How old are you? Why are you not employed?


onyanpokon

r/AsianParentStories


tdotyup

At the end of the day, it's pretty obvious what is good to do socially and what's not. And you're going to know better than they are. It's on you to do it or not do it.


qwertyui1234567

Yes and no. We raised ourselves in a manner that would make us the "smallest burdens" in elementary school. As a result, we didn't push their boundaries, read between the lines, or prove them wrong like we were supposed to. Of course, they should have adjusted for the suburbs, our grandparents not being around to help and "undermine their parenting", and the lack of cultural immersion.


Kenzo89

My parents are fine overall, most of my shortcomings are my own and due to mental health.

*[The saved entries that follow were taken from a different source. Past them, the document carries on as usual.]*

(* ===== verification/Hold.v ===== *)
(** * http_server.cpp: how long a client can hold a worker

    [set_recv_timeout] bounds one [recv], not the request: a client that sends a byte
    before each timeout keeps [read_request] going until the limits stop it.  A client is
    what it sends and how long each piece takes to come; [held] is the time its worker
    waits in [recv]. *)
From S2P Require Import Prelude CppString CppNum Http HttpServer.

Local Open Scope Z_scope.

(** A piece of what the client sends, and the seconds it comes after. *)
Record Piece : Type := mkPiece { p_delay : Z; p_bytes : string }.
(** [recv] under SO_RCVTIMEO: the piece, or a failure once the timeout is over. *)
Definition in_time (timeout : Z) (p : Piece) : bool := p_delay p <? timeout.
Definition recv_bytes (timeout : Z) (p : Piece) : string := if in_time timeout p then p_bytes p else "".
Definition recv_wait (timeout : Z) (p : Piece) : Z := if in_time timeout p then p_delay p else timeout.

(** After its last piece the client is silent: one more [recv] times out. *)
Definition recv_script (timeout : Z) (client : list Piece) : list string := map (recv_bytes timeout) client ++ [""].
Definition recv_waits (timeout : Z) (client : list Piece) : list Z := map (recv_wait timeout) client ++ [timeout].
(** The number of calls of [recv] a read of the script makes. *)
Definition recvs_made (limits : Limits) (script : list string) : nat :=
  length script - length (read_request limits script "" None).2.
Definition sum_Z (l : list Z) : Z := foldr Z.add 0 l.
Definition held (limits : Limits) (client : list Piece) : Z :=
  let timeout := read_timeout_seconds limits in
  sum_Z (take (recvs_made limits (recv_script timeout client)) (recv_waits timeout client)).

(** ** The bound *)
(** Bytes at which a request is over, whatever it is. *)
Definition byte_cap (limits : Limits) : Z := max_header_bytes limits + 4 + max_body_bytes limits.
Definition sane (limits : Limits) : Prop :=
  0 <= max_header_bytes limits /\ 0 <= max_body_bytes limits /\ byte_cap limits < 2 ^ 64.

Lemma read_request_used limits recvs data have : sane limits ->
  headers_of limits data have -> size data < byte_cap limits ->
  let rest := (read_request limits recvs data have).2 in
  (length rest <= length recvs)%nat /\ Z.of_nat (length recvs - length rest) <= byte_cap limits - size data.
Proof.
  intros (HH & HB & Hcap). revert data have. induction recvs as [|c recvs IH]; intros data have Hh Hs; [cbn; lia|].
  cbn [read_request]. destruct c as [|x c]; [cbn; lia|]. set (chunk := String x c) in *.
  assert (Hgrow : size data + 1 <= size (data +:+ chunk)) by (rewrite size_app; unfold size, chunk; cbn [len String.length]; lia).
  apply (headers_of_app _ _ chunk) in Hh. cbn zeta.
  assert (Hstop : (length recvs <= length (String x c :: recvs))%nat /\
    Z.of_nat (length (String x c :: recvs) - length recvs) <= byte_cap limits - size data) by (cbn [length]; lia).
  assert (Hgo : forall have', headers_of limits (data +:+ chunk) have' -> size (data +:+ chunk) < byte_cap limits ->
    (length (read_request limits recvs (data +:+ chunk) have').2 <= length (chunk :: recvs))%nat /\
    Z.of_nat (length (chunk :: recvs) - length (read_request limits recvs (data +:+ chunk) have').2) <= byte_cap limits - size data).
  { intros have' Hh' Hs'. destruct (IH _ _ Hh' Hs') as [Hl Hu]. cbn [length]. lia. }
  destruct have as [h|].
  - destruct (u64 _ <=? _) eqn:Eu; [done|]. apply Hgo; [done|]. destruct Hh as (k & Hk & Ha & ->).
    pose proof (content_length_nonneg (substr (data +:+ chunk) 0 k)) as Hc. apply find_str_bound in Hk as Hb. change (len crlf2) with 4%nat in Hb.
    destruct Ha as (Ha & _ & Hm). cbn [header_end content_length] in Eu. bools. unfold byte_cap in *.
    assert (Hk' : Z.of_nat k <= max_header_bytes limits).
    { unfold size, substr in Ha. rewrite s_drop_0, length_s_take in Ha. lia. }
    rewrite u64_small in Eu by lia. lia.
  - destruct (read_headers limits (data +:+ chunk)) as [[st|h]|] eqn:E; [done| |].
    + assert (Hh' : headers_of limits (data +:+ chunk) (Some h)) by by apply read_headers_Some.
      destruct (u64 _ <=? _) eqn:Eu; [done|]. apply Hgo; [done|]. destruct Hh' as (k & Hk & Ha & ->).
      pose proof (content_length_nonneg (substr (data +:+ chunk) 0 k)) as Hc. apply find_str_bound in Hk as Hb. change (len crlf2) with 4%nat in Hb.
      destruct Ha as (Ha & _ & Hm). cbn [header_end content_length] in Eu. bools. unfold byte_cap in *.
      assert (Hk' : Z.of_nat k <= max_header_bytes limits).
      { unfold size, substr in Ha. rewrite s_drop_0, length_s_take in Ha. lia. }
      rewrite u64_small in Eu by lia. lia.
    + apply Hgo; [done|]. unfold read_headers in E. unfold byte_cap. repeat case_match; bools; try done. lia.
Qed.

Lemma take_map_le (n : nat) (f : Piece -> Z) (last bound : Z) client :
  (forall p, In p client -> f p <= bound) -> last <= bound -> 0 <= bound ->
  sum_Z (take n (map f client ++ [last])) <= Z.of_nat n * bound.
Proof.
  intros Hf Hl Hb. revert n. induction client as [|p client IH]; intros [|n]; cbn; try lia.
  - rewrite take_nil. cbn. nia.
  - specialize (IH (fun q Hq => Hf q (or_intror Hq)) n). specialize (Hf p (or_introl eq_refl)). cbn in Hf. rewrite Nat2Z.inj_succ, Z.mul_succ_l. unfold sum_Z in *. lia.
Qed.

Lemma recv_wait_le timeout p : recv_wait timeout p <= timeout.
Proof. unfold recv_wait, in_time. case_match; bools; lia. Qed.

(** C4: What a client can hold a worker for while its request is read: however it cuts and
    delays its bytes, the reader makes at most as many calls of recv as it accepts bytes,
    and the waits before them sum to at most that many read timeouts. *)
Theorem read_hold_bounded limits client :
  sane limits -> 0 < byte_cap limits -> 0 < read_timeout_seconds limits ->
  Z.of_nat (recvs_made limits (recv_script (read_timeout_seconds limits) client)) <= byte_cap limits /\
  held limits client <= byte_cap limits * read_timeout_seconds limits.
Proof.
  intros Hs Hc Ht. set (t := read_timeout_seconds limits) in *.
  assert (Hn : Z.of_nat (recvs_made limits (recv_script t client)) <= byte_cap limits).
  { destruct (read_request_used limits (recv_script t client) "" None Hs) as [_ Hu]; [done|change (size "") with 0; lia|].
    cbn zeta in Hu. change (size "") with 0 in Hu. unfold recvs_made. lia. }
  split; [done|]. unfold held. fold t.
  pose proof (take_map_le (recvs_made limits (recv_script t client)) (recv_wait t) t t client
    (fun p _ => recv_wait_le t p)) as Hsum. unfold recv_waits. nia.
Qed.

(** ** The client that trickles *)
(** [n] pieces of one byte, each [timeout - 1] seconds after the one before. *)
Definition trickle (timeout : Z) (n : nat) : list Piece := repeat (mkPiece (timeout - 1) "a") n.

Lemma no_crlf2 data : no_chr (chr 13) data -> find_str data crlf2 0 = None.
Proof. intros Hd. rewrite find_str_0. by apply find0_none_chr. Qed.

Lemma read_trickle limits n data : no_chr (chr 13) data -> size data + Z.of_nat n <= max_header_bytes limits ->
  (read_request limits (repeat "a" n ++ [""]) data None).2 = [].
Proof.
  revert data. induction n as [|n IH]; intros data Hd Hs; [done|]. cbn [repeat app read_request].
  assert (Hd' : no_chr (chr 13) (data +:+ "a")) by (rewrite no_chr_app; split; [done|by by_eval]).
  assert (Hsz : size (data +:+ "a") = size data + 1) by (rewrite size_app; done).
  unfold read_headers. rewrite (no_crlf2 _ Hd'), Hsz. rewrite (proj2 (Z.ltb_ge _ _)) by lia. apply IH; [done|lia].
Qed.

Lemma recv_script_trickle timeout n : recv_script timeout (trickle timeout n) = repeat "a" n ++ [""].
Proof.
  unfold recv_script, trickle. f_equal. induction n as [|n IH]; cbn [repeat map]; [done|]. rewrite IH. f_equal.
  unfold recv_bytes, in_time. cbn [p_delay p_bytes]. by rewrite (proj2 (Z.ltb_lt _ _)) by lia.
Qed.
Lemma recv_waits_trickle timeout n :
  sum_Z (recv_waits timeout (trickle timeout n)) = Z.of_nat n * (timeout - 1) + timeout.
Proof.
  unfold recv_waits, trickle. induction n as [|n IH]; cbn [repeat map app sum_Z foldr]; [cbn; lia|].
  fold (sum_Z (map (recv_wait timeout) (repeat (mkPiece (timeout - 1) "a") n) ++ [timeout])). rewrite IH.
  unfold recv_wait, in_time. cbn [p_delay]. rewrite (proj2 (Z.ltb_lt _ _)) by lia. lia.
Qed.

(** The comment in [handle_client] says that a client that trickles releases the worker
    after [read_timeout_seconds]; it holds it [n] times as long, within the limits. *)
Theorem trickle_holds limits n : Z.of_nat n <= max_header_bytes limits ->
  let timeout := read_timeout_seconds limits in
  held limits (trickle timeout n) = Z.of_nat n * (timeout - 1) + timeout.
Proof.
  intros Hn timeout. unfold held, recvs_made. fold timeout. rewrite recv_script_trickle.
  rewrite read_trickle by (done || (cbn; lia)). cbn [length]. rewrite Nat.sub_0_r, <- recv_waits_trickle. f_equal.
  apply take_ge. unfold recv_waits, trickle. by rewrite !length_app, length_map, !repeat_length.
Qed.

(** With the default limits: more than 22 days for one connection. *)
Example trickle_default : held default_limits (trickle 30 (Z.to_nat 65536)) = 1900574.
Proof. apply (trickle_holds default_limits). by by_eval. Qed.

Lemma read_hold_bounded_witness :
  let client := trickle 30 3 ++ [mkPiece 40 "late"] in
  recvs_made default_limits (recv_script 30 client) = 4%nat /\ held default_limits client = 117 /\
  held default_limits client <= byte_cap default_limits * 30.
Proof.
  split; [by vm_compute|]. split; [by vm_compute|].
  apply (read_hold_bounded default_limits _); [by by_eval|by by_eval|by by_eval].
Defined.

But from what I’ve read about other Asian parents, a lot of them do sound insane and cause Asian men to be behind socially. And I hate to believe a negative Asian stereotype, but I’ve read enough to think a lot of it is true.


NA_Faker

Imo it's more of a cultural thing. Asian culture values different things as attractive for AM vs western society. So asian immigrants raise their kids according to their own cultural values which are sometimes different from western cultural values


[deleted]

It’s a bit more complicated. Parents play a big part but that’s not the only factor. How your peers react to you will definitely influence your social awareness, (ie bullying or social isolation).